■ Exercise details
Of the material below, the lines to be retyped are those from the line containing "PollRpcd => DASSERT" through the line containing "on_param (crm_hal_init_modem mcd_ok init ;;", inclusive; reproduce them exactly.

■ Supplied material

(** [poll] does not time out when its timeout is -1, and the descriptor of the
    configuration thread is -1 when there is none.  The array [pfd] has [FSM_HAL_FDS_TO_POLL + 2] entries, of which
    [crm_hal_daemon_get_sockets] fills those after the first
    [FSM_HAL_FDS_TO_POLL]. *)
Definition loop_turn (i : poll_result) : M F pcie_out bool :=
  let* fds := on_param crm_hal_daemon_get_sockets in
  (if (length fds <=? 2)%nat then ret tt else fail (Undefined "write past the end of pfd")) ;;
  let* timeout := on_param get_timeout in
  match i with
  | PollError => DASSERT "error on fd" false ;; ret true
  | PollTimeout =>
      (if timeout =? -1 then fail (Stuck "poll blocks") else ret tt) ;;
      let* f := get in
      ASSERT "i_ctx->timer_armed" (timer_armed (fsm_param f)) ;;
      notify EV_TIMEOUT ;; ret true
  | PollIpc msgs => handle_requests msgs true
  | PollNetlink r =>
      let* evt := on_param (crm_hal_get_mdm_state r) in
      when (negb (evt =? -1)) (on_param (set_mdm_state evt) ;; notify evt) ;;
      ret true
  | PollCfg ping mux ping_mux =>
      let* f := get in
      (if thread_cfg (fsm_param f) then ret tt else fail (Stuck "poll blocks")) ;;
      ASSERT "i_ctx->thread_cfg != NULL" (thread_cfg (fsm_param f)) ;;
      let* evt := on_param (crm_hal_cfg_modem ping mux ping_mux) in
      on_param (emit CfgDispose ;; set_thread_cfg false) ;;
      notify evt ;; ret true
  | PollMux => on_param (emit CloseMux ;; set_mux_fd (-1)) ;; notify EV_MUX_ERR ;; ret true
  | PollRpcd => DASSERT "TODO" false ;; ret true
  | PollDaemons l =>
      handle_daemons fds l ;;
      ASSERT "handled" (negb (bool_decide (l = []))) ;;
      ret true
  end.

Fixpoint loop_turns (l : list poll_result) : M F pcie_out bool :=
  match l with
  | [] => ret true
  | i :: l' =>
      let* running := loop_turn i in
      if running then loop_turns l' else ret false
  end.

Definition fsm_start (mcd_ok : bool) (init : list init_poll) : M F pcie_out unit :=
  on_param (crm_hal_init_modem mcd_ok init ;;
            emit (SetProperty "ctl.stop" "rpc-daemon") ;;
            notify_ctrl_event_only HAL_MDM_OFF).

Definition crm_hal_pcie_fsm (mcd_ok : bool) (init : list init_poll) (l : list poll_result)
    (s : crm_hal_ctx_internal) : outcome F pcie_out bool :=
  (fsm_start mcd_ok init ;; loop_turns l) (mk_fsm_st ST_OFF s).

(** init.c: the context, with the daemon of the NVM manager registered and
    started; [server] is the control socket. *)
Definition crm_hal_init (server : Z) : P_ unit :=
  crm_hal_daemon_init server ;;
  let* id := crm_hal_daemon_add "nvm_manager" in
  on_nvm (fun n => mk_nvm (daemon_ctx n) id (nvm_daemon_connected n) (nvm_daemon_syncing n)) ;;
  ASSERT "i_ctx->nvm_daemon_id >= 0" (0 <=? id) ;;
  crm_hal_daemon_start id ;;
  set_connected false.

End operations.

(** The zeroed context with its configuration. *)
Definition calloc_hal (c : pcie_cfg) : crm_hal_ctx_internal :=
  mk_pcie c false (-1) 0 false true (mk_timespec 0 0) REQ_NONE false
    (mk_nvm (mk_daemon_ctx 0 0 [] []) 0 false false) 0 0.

■ Solution to the problem
  | PollRpcd => DASSERT "TODO" false ;; ret true
  | PollDaemons l =>
      handle_daemons fds l ;;
      ASSERT "handled" (negb (bool_decide (l = []))) ;;
      ret true
  end.

Fixpoint loop_turns (l : list poll_result) : M F pcie_out bool :=
  match l with
  | [] => ret true
  | i :: l' =>
      let* running := loop_turn i in
      if running then loop_turns l' else ret false
  end.

Definition fsm_start (mcd_ok : bool) (init : list init_poll) : M F pcie_out unit :=
  on_param (crm_hal_init_modem mcd_ok init ;;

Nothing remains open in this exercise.